FIG. 1 is a block diagram of a moving picture encoding and recording system according to an embodiment of the present invention.

FIG. 2 is a block diagram of a conventional moving picture coded transmission system.

FIG. 3 is a graph showing a change in encoded data amount in FIG. 2;

FIG. 4 is a graph showing a change in the amount of encoded data and a change in data transfer capacity in FIG. 1;

FIG. 5 is a block diagram of a video decoding / reproducing system that is paired with FIG. 1;

FIG. 6 is a conceptual diagram showing the structure of a CD-ROM disc, which is a kind of optical disc.

FIG. 7 is a conceptual diagram showing a data format of a CD-ROM.

FIG. 8 is a block diagram of a moving picture encoding and recording system according to another embodiment of the present invention.

FIG. 9 is a block diagram of a video decoding / reproducing system that is paired with FIG. 8;

FIG. 10 is a conceptual diagram showing three examples of the data transfer method in FIG.

FIG. 11 is a conceptual diagram showing three examples of the data transfer method in FIG.

FIG. 12 is a conceptual diagram showing three examples of the data transfer method in FIG.

[Explanation of symbols]

1, 20, 100: moving picture coding apparatus, 21, 51, 120: moving picture decoding apparatus, 7, 25, 36, 64, 104, 130 ... frame memory, 12, 28, 33, 61, 109, 127 ... Buffer memory, 8, 26,105 ... Image coding circuit, 34,62,128 ... Image decoding circuit, 10 ... Average data transfer calculation circuit, 53 ... Servo control circuit, 110 ... Data transfer speed information generation circuit, 126 ... Data transfer control circuit.
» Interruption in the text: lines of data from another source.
(* ===== verification/MerkleEncode.v ===== *)
(** * The leaf encoding

    What [putUint256] and [Claim.encode] accept, the words they write, and the
    decoding that inverts them. *)
From S2P Require Import Prelude Sorts Bytes Text Merkle.

(** A [*big.Int] that a uint256 holds. *)
Definition is_word (x : option Z) : Prop := ∃ z, x = Some z ∧ 0 ≤ z < 2 ^ 256.

(** What [New] needs of a claim. *)
Definition claim_ok (c : Claim) : Prop :=
  is_word (c_ID c) ∧ Forall is_word (vec_to_list (c_Amounts c)).

#[global] Instance is_word_dec x : Decision (is_word x).
Proof.
  refine (match x with Some z => cast_if (decide (0 ≤ z < 2 ^ 256)) | None => right _ end);
    abstract (unfold is_word; naive_solver).
Defined.
#[global] Instance claim_ok_dec c : Decision (claim_ok c).
Proof. unfold claim_ok. apply _. Defined.

Lemma BitLen_le x k : 0 ≤ x → 0 ≤ k → BitLen x ≤ k ↔ x < 2 ^ k.
Proof.
  intros Hx Hk. unfold BitLen. destruct (Z.eqb_spec x 0) as [->|].
  - pose proof (Z.pow_pos_nonneg 2 k). lia.
  - pose proof (Z.log2_lt_pow2 x k ltac:(lia)). lia.
Qed.

Lemma putUint256_Ok x w :
  putUint256 x = Ok w ↔ ∃ z, x = Some z ∧ 0 ≤ z < 2 ^ 256 ∧ w = be_encode wordSize z.
Proof.
  unfold putUint256. destruct x as [z|]; [|naive_solver].
  change (8 * Z.of_nat wordSize) with 256.
  destruct (Z.ltb_spec z 0); [split; [done|intros (? & [= <-] & ? & _); lia]|].
  pose proof (BitLen_le z 256 ltac:(done) ltac:(lia)).
  destruct (Z.ltb_spec 256 (BitLen z)).
  - split; [done|]. intros (? & [= <-] & ? & _). lia.
  - split; [intros [= <-]; exists z; split_and!; [done|lia|lia|done]|by intros (? & [= <-] & _ & ->)].
Qed.

Lemma putUint256_no_fault x f : putUint256 x ≠ Fault f.
Proof. unfold putUint256. by repeat case_match. Qed.

Lemma splice_app p q r w :
  length q = length w → splice (p ++ q ++ r) (length p) w = p ++ w ++ r.
Proof.
  intros Hq. unfold splice. rewrite take_app_length, <-Hq. do 2 f_equal.
  by rewrite <-drop_drop, drop_app_length, drop_app_length.
Qed.

Lemma encodeAmounts_Ok amounts : ∀ p i e,
  length p = ((2 + i) * wordSize)%nat →
  encodeAmounts (p ++ replicate (length amounts * wordSize) x00) i amounts = Ok e ↔
  ∃ zs, amounts = Some <$> zs ∧ Forall (λ z, 0 ≤ z < 2 ^ 256) zs ∧
        e = p ++ (zs ≫= be_encode wordSize).
Proof.
  induction amounts as [|amount amounts IH]; intros p i e Hp; cbn [encodeAmounts length].
  { rewrite app_nil_r. split.
    - intros [= <-]. exists []. by rewrite app_nil_r.
    - intros (zs & Hzs & _ & ->). symmetry in Hzs. apply fmap_nil_inv in Hzs as ->. by rewrite app_nil_r. }
  rewrite bind_Ok. setoid_rewrite wrap_Ok. setoid_rewrite putUint256_Ok.
  assert (∀ z, splice (p ++ replicate (S (length amounts) * wordSize) x00) ((2 + i) * wordSize)
                 (be_encode wordSize z) =
               (p ++ be_encode wordSize z) ++ replicate (length amounts * wordSize) x00) as Hsp.
  { intros z. change (S (length amounts) * wordSize)%nat with (wordSize + length amounts * wordSize)%nat.
    rewrite replicate_add, <-Hp, splice_app, app_assoc; [done|]. by rewrite length_replicate, length_be_encode. }
  split.
  - intros (w & (z & -> & Hz & ->) & He). rewrite Hsp in He.
    apply IH in He as (zs & -> & Hzs & ->); [|rewrite length_app, length_be_encode, Hp; unfold wordSize; lia].
    exists (z :: zs). split_and!; [done|by constructor|]. by rewrite <-app_assoc.
  - intros ([|z zs] & Ha & Hzs & ->); [done|]. injection Ha as -> ->.
    apply Forall_cons in Hzs as [Hz Hzs]. exists (be_encode wordSize z). split; [by exists z|].
    rewrite Hsp. apply IH; [rewrite length_app, length_be_encode, Hp; unfold wordSize; lia|].
    exists zs. split_and!; [done..|]. by rewrite <-app_assoc.
Qed.

(** The seven words of a claim. *)
Definition claim_words (id : Z) (account : Address) (amounts : list Z) : list byte :=
  be_encode wordSize id ++ replicate 12 x00 ++ vec_to_list account ++
  (amounts ≫= be_encode wordSize).

Lemma encode_Ok c e :
  encode c = Ok e ↔
  ∃ id amounts, c_ID c = Some id ∧ 0 ≤ id < 2 ^ 256 ∧
    vec_to_list (c_Amounts c) = Some <$> amounts ∧ Forall (λ z, 0 ≤ z < 2 ^ 256) amounts ∧
    e = claim_words id (c_Account c) amounts.
Proof.
  unfold encode. rewrite bind_Ok. setoid_rewrite wrap_Ok. setoid_rewrite putUint256_Ok.
  assert (∀ id, splice (splice (replicate (leafWords * wordSize) x00) 0 (be_encode wordSize id))
                  (2 * wordSize - 20) (vec_to_list (c_Account c)) =
    (be_encode wordSize id ++ replicate 12 x00 ++ vec_to_list (c_Account c)) ++
    replicate (length (vec_to_list (c_Amounts c)) * wordSize) x00) as Hout.
  { intros id. rewrite length_vec_to_list.
    change (replicate (leafWords * wordSize) x00)
      with ([] ++ replicate wordSize x00 ++ replicate 12 x00 ++ replicate 20 x00 ++ replicate (5 * wordSize) x00).
    rewrite (splice_app []) by (by rewrite length_be_encode). cbn [app].
    rewrite app_assoc. replace (2 * wordSize - 20)%nat
      with (length (be_encode wordSize id ++ replicate 12 x00)) by (by rewrite length_app, length_be_encode).
    rewrite splice_app by (by rewrite length_vec_to_list). by rewrite <-!app_assoc. }
  assert (∀ id, length (be_encode wordSize id ++ replicate 12 x00 ++ vec_to_list (c_Account c)) =
                ((2 + 0) * wordSize)%nat) as Hlen.
  { intros id. by rewrite !length_app, length_be_encode, length_replicate, length_vec_to_list. }
  unfold claim_words. split.
  - intros (w & (id & Hid & Hr & ->) & He). rewrite Hout in He.
    apply encodeAmounts_Ok in He as (zs & Ha & Hzs & ->); [|apply Hlen].
    exists id, zs. by rewrite <-!app_assoc.
  - intros (id & zs & Hid & Hr & Ha & Hzs & ->). exists (be_encode wordSize id).
    split; [by exists id|]. rewrite Hout. apply encodeAmounts_Ok; [apply Hlen|].
    exists zs. by rewrite <-!app_assoc.
Qed.

Lemma encodeAmounts_no_fault amounts out i f : encodeAmounts out i amounts ≠ Fault f.
Proof.
  revert out i. induction amounts as [|a amounts IH]; intros out i; cbn [encodeAmounts]; [done|].
  rewrite bind_Fault, wrap_Fault. intros [?|(w & _ & ?)]; [by eapply putUint256_no_fault|by eapply IH].
Qed.

Lemma encode_no_fault c f : encode c ≠ Fault f.
Proof.
  unfold encode. rewrite bind_Fault, wrap_Fault.
  intros [?|(w & _ & ?)]; [by eapply putUint256_no_fault|by eapply encodeAmounts_no_fault].
Qed.

Lemma is_word_all amounts :
  Forall is_word amounts ↔ ∃ zs, amounts = Some <$> zs ∧ Forall (λ z, 0 ≤ z < 2 ^ 256) zs.
Proof.
  split.
  - induction 1 as [|x l (z & -> & Hz) _ (zs & -> & Hzs)]; [by exists []|].
    exists (z :: zs). by split; [|constructor].
  - intros (zs & -> & Hzs). induction Hzs as [|z zs Hz _ IH]; constructor; [by exists z|done].
Qed.

Lemma encode_accepts c : is_Ok (encode c) ↔ claim_ok c.
Proof.
  unfold claim_ok. rewrite is_word_all. split.
  - intros [e (id & zs & Hid & Hr & Ha & Hzs & _)%encode_Ok]. split; [by exists id|by exists zs].
  - intros [(id & Hid & Hr) (zs & Ha & Hzs)]. eexists. apply encode_Ok. by exists id, zs.
Qed.

(** ** Reading a claim back *)

(** The claim a leaf's words say, as [Dump] reads them. *)
Definition decode_claim (e : list byte) : Claim :=
  let word i := Some (be_decode (slice e (i * wordSize) (i * wordSize + wordSize))) in
  mkClaim (word 0%nat) (copy_array 20 (slice e (2 * wordSize - 20) (2 * wordSize)))
    [# word 2%nat; word 3%nat; word 4%nat; word 5%nat; word 6%nat].

Lemma slice_app {A} (p q r : list A) from to :
  from = length p → to = (length p + length q)%nat → slice (p ++ q ++ r) from to = q.
Proof.
  intros -> ->. unfold slice. rewrite drop_app_length, Nat.add_comm, Nat.add_sub. apply take_app_length.
Qed.

Lemma claim_words_word id account zs k i :
  length zs = 5%nat → k = (2 + i)%nat →
  slice (claim_words id account zs) (k * wordSize) (k * wordSize + wordSize) =
  from_option (be_encode wordSize) [] (zs !! i).
Proof.
  intros Hlen ->. unfold claim_words. rewrite !app_assoc.
  set (h := (be_encode wordSize id ++ _) ++ _).
  assert (length h = 64%nat) as Hh.
  { unfold h. by rewrite !length_app, length_be_encode, length_replicate, length_vec_to_list. }
  destruct (zs !! i) as [z|] eqn:Hz; cbn [from_option].
  - apply list_elem_of_split_length in Hz as (l & r & -> & ->).
    rewrite bind_app, bind_cons, app_assoc. apply slice_app.
    + rewrite length_app, Hh. clear. unfold wordSize.
      induction l as [|x l IH]; [done|]. rewrite bind_cons, length_app, length_be_encode. cbn [length]. lia.
    + rewrite length_app, length_be_encode, Hh. clear. unfold wordSize.
      induction l as [|x l IH]; [done|]. rewrite bind_cons, length_app, length_be_encode. cbn [length]. lia.
  - apply lookup_ge_None in Hz. unfold slice. rewrite drop_ge; [by rewrite take_nil|].
    rewrite length_app, Hh. assert (length (zs ≫= be_encode wordSize) = (length zs * wordSize)%nat) as ->.
    { clear. induction zs as [|x l IH]; [done|]. rewrite bind_cons, length_app, length_be_encode, IH. done. }
    unfold wordSize in *. lia.
Qed.

Lemma claim_words_id id account zs :
  slice (claim_words id account zs) (0 * wordSize) (0 * wordSize + wordSize) = be_encode wordSize id.
Proof. apply (slice_app []); [done|]. by rewrite length_be_encode. Qed.

Lemma length_claim_words id account zs :
  length zs = 5%nat → length (claim_words id account zs) = (leafWords * wordSize)%nat.
Proof.
  intros Hlen. unfold claim_words. rewrite !length_app, length_be_encode, length_replicate, length_vec_to_list.
  assert (length (zs ≫= be_encode wordSize) = (length zs * wordSize)%nat) as ->; [|by rewrite Hlen].
  clear. induction zs as [|x l IH]; [done|]. rewrite bind_cons, length_app, length_be_encode, IH. done.
Qed.

Lemma decode_encode c e : encode c = Ok e → decode_claim e = c ∧ length e = (leafWords * wordSize)%nat.
Proof.
  intros (id & zs & Hid & Hr & Ha & Hzs & ->)%encode_Ok.
  assert (length zs = 5%nat) as Hlen.
  { apply (f_equal length) in Ha. by rewrite length_vec_to_list, length_fmap in Ha. }
  split; [|by apply length_claim_words]. destruct c as [cid account amounts]. cbn [c_ID c_Account c_Amounts] in *. subst cid.
  unfold decode_claim.
  assert (∀ z, 0 ≤ z < 2 ^ 256 → be_decode (be_encode wordSize z) = z) as Hbe.
  { intros z Hz. by apply be_decode_encode. }
  rewrite (claim_words_word id account zs 2 0), (claim_words_word id account zs 3 1),
    (claim_words_word id account zs 4 2), (claim_words_word id account zs 5 3),
    (claim_words_word id account zs 6 4) by done.
  destruct zs as [|z0 [|z1 [|z2 [|z3 [|z4 [|]]]]]]; try done. cbn [lookup list_lookup from_option].
  repeat (apply Forall_cons in Hzs as [? Hzs]). rewrite !Hbe by done. f_equal.
  - by rewrite claim_words_id, Hbe.
  - unfold claim_words. rewrite app_assoc, slice_app; [apply copy_array_of_list|..];
      by rewrite !length_app, length_be_encode, ?length_vec_to_list.
  - apply vec_to_list_inj2. by rewrite Ha.
Qed.

Lemma encode_inj c c' e : encode c = Ok e → encode c' = Ok e → c = c'.
Proof. intros [<- _]%decode_encode [<- _]%decode_encode. done. Qed.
Continuation of the front page (56) References JP-A-58-145284 (JP, A) JP-A-61-148987 (JP, A) Patent 2830792 (JP, B1) Patent 2907707 (JP, B1) Patent 2914952 (JP, A B1) Special Table 62-500417 (JP, A) 1987 Image Coding Symposium (PC SJ87) (1987.9) 5-6 (Video packet transmission technology) IEICE Technical Report, IN 87-39 (Jul. 7-11 (Modeling of Information Fluctuation in High Efficiency Video Coding)

Claims (2)

(57) [Claims] 1. Encoded image information to generate encoded data
Format for recording the encoded data on a recording medium.
The code for formatting means for editing into a mat
An image encoding method for transferring encoded data, comprising: obtaining an encoded data amount by encoding image information; and encoding the encoded data to be recorded on a recording medium from the encoded data amount.
The coded data transfer amount for each of a plurality of images of the data is variably set, and the coded data to be recorded on the recording medium is temporarily buffered.
And transfer the encoded data per unit time.
An image encoding method , comprising: transmitting encoded data to said formatting means . 2. Generating encoded data by encoding image information.
Format for recording the encoded data on a recording medium.
The code for formatting means for editing into a mat
An image encoding apparatus for transferring encoded data, comprising: means for obtaining an encoded data amount by encoding image information; and encoding data to be recorded on a recording medium from the encoded data amount.
It sets the coding data transfer amount for each of the plurality images of data variable
Setting means for variably setting, and temporarily storing encoded data to be recorded on the recording medium
And the amount of coded data transferred per unit time
Transferring the encoded data to the formatting means.
And a buffer for transmitting the image.